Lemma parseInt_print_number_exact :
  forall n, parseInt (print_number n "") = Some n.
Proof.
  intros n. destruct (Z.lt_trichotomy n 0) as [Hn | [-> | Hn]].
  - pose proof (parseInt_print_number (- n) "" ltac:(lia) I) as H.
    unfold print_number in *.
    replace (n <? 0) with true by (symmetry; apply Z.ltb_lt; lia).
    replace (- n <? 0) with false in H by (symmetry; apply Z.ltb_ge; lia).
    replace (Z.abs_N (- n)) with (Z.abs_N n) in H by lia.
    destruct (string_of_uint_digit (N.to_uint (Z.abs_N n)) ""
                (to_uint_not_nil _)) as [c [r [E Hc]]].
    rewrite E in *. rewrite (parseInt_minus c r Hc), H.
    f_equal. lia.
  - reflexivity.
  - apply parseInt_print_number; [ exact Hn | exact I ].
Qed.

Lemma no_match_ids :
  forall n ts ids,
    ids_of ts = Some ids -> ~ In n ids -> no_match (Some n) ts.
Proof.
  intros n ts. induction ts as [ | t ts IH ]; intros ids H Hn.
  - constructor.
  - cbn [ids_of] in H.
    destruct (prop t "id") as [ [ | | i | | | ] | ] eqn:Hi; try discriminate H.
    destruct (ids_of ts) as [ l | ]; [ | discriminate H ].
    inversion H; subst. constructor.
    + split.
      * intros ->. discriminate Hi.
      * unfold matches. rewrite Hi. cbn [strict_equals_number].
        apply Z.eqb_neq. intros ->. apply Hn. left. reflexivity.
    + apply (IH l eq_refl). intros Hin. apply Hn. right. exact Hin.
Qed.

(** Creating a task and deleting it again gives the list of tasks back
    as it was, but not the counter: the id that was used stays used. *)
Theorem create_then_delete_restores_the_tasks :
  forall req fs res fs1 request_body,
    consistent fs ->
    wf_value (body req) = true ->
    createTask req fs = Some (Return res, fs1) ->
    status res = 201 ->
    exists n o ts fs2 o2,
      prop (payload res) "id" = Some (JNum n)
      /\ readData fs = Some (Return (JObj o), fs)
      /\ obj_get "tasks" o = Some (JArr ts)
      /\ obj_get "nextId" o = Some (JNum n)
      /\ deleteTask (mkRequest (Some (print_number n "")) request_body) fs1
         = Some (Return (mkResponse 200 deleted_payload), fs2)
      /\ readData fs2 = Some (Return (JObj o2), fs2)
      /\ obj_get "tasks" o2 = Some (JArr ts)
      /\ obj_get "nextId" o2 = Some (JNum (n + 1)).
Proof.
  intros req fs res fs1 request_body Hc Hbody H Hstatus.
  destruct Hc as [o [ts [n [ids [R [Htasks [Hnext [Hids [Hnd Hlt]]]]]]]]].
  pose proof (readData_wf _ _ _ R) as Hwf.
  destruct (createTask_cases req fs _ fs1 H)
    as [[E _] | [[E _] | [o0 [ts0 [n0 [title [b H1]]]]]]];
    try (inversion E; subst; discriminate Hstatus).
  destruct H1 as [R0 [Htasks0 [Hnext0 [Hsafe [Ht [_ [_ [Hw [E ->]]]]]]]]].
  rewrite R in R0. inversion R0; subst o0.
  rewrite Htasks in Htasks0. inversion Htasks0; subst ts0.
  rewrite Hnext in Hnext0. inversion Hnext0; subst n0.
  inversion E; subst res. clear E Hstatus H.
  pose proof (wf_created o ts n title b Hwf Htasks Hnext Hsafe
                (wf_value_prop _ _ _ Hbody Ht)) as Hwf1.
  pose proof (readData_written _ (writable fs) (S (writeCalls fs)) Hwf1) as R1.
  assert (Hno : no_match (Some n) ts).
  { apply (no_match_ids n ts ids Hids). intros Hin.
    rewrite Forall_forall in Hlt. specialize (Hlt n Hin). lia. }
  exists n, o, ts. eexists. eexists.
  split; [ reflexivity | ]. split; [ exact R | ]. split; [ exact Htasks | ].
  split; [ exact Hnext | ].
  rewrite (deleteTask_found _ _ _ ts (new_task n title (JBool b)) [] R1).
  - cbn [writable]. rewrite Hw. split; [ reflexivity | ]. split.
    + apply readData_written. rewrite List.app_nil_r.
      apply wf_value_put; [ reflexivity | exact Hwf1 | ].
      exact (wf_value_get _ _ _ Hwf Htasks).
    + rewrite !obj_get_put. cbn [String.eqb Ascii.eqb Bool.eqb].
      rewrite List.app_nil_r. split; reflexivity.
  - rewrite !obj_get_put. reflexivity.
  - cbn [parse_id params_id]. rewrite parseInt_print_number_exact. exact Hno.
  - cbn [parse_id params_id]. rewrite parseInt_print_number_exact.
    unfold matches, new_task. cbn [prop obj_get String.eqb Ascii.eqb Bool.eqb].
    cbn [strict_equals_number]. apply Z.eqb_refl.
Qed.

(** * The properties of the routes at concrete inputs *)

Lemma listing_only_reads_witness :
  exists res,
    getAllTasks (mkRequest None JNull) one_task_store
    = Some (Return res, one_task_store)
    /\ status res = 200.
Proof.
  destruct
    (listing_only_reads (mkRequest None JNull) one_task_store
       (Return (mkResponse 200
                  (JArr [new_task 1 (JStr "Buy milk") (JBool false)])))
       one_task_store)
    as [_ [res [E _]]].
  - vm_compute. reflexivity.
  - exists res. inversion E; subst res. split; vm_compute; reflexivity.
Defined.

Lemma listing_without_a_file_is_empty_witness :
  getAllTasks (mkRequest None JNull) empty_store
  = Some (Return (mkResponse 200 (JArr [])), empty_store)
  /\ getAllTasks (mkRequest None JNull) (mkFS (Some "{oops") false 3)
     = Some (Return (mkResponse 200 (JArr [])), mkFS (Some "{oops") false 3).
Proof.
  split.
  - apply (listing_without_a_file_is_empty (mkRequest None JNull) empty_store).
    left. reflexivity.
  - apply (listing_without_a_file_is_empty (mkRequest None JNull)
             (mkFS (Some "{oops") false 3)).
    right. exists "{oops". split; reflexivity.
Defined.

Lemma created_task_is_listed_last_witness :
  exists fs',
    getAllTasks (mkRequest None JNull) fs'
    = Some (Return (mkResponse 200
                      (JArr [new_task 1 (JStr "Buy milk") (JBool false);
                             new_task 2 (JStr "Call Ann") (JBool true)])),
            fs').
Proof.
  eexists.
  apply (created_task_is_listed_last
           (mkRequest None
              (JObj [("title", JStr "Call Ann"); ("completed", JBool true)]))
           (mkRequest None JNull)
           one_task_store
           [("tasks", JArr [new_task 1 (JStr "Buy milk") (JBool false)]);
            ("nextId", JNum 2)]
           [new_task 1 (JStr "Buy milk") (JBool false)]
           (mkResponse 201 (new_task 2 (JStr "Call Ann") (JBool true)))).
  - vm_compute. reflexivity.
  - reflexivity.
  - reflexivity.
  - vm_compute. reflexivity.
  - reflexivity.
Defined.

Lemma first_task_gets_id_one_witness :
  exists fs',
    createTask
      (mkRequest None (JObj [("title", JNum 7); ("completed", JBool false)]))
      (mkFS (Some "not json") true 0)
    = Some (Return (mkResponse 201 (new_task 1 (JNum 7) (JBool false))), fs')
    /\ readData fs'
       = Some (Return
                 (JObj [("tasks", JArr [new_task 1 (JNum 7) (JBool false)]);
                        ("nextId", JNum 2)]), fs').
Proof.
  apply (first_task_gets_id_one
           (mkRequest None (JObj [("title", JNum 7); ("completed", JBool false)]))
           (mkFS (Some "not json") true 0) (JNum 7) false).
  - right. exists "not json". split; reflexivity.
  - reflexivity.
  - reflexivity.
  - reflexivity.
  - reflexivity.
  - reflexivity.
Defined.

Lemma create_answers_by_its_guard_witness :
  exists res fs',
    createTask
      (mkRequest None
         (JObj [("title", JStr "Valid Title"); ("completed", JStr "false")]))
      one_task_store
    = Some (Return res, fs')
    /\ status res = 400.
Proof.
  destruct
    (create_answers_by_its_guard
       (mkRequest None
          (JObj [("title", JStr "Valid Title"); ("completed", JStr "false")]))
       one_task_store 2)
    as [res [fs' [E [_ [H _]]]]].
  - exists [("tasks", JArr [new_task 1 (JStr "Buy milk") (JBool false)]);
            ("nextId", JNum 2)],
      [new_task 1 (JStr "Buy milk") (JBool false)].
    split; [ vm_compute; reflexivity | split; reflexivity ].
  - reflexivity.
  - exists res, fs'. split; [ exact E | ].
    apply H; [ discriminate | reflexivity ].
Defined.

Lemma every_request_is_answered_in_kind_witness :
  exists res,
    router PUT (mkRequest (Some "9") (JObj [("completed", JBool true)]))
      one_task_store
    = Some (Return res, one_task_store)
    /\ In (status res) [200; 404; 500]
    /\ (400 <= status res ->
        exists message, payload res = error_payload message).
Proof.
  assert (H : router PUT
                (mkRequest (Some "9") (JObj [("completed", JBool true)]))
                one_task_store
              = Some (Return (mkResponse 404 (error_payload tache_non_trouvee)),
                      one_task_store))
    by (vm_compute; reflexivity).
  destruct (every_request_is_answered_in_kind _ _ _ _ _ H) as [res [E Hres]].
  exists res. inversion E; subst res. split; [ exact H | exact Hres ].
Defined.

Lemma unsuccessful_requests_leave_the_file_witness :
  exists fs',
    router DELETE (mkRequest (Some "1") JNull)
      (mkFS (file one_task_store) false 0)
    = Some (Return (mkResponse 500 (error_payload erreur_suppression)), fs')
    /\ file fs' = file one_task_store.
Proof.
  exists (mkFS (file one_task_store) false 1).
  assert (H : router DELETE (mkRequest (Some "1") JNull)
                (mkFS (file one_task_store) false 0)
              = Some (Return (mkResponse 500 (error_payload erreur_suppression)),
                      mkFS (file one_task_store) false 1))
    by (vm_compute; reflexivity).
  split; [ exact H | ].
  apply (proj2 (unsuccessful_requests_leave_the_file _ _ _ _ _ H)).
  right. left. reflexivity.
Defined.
-------
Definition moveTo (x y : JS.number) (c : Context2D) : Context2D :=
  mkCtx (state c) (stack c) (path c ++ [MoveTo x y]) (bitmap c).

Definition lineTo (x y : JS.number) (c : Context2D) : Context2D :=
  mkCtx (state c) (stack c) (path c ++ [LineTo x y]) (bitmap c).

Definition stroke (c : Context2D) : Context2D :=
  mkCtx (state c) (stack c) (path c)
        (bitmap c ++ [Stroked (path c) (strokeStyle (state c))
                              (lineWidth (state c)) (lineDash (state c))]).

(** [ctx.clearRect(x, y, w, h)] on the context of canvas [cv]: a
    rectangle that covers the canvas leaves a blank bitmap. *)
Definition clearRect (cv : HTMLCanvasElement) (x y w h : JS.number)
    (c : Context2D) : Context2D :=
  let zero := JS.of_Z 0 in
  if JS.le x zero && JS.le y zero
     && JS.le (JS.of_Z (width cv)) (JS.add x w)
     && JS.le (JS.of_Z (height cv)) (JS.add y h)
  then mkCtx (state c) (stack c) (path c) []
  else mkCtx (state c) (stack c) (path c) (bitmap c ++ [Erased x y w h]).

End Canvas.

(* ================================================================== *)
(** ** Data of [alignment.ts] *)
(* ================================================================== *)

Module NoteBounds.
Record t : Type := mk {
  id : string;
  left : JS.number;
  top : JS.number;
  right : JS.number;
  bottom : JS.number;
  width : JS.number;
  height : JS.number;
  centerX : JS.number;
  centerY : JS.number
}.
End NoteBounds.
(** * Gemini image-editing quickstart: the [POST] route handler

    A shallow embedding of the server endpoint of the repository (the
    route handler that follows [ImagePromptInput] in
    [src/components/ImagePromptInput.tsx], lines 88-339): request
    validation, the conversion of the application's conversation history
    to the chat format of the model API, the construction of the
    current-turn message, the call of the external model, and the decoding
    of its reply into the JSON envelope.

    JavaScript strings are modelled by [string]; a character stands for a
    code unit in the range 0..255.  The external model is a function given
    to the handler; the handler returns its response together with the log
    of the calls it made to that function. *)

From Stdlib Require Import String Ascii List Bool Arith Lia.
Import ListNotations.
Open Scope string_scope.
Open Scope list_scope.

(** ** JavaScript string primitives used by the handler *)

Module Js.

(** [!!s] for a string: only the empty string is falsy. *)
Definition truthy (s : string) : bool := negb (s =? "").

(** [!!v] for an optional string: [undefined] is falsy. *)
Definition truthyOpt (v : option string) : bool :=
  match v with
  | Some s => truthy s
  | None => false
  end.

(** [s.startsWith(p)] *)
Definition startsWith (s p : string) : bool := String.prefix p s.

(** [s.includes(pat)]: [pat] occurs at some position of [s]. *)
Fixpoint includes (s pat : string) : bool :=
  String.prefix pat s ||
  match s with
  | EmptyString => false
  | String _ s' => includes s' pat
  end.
-------
• _ABOUT THIS EXERCISE_
Using the records given above, list every line that includes the word "falsy".

• _EXERCISE OUTPUT_
(** [!!s] for a string: only the empty string is falsy. *)
(** [!!v] for an optional string: [undefined] is falsy. *)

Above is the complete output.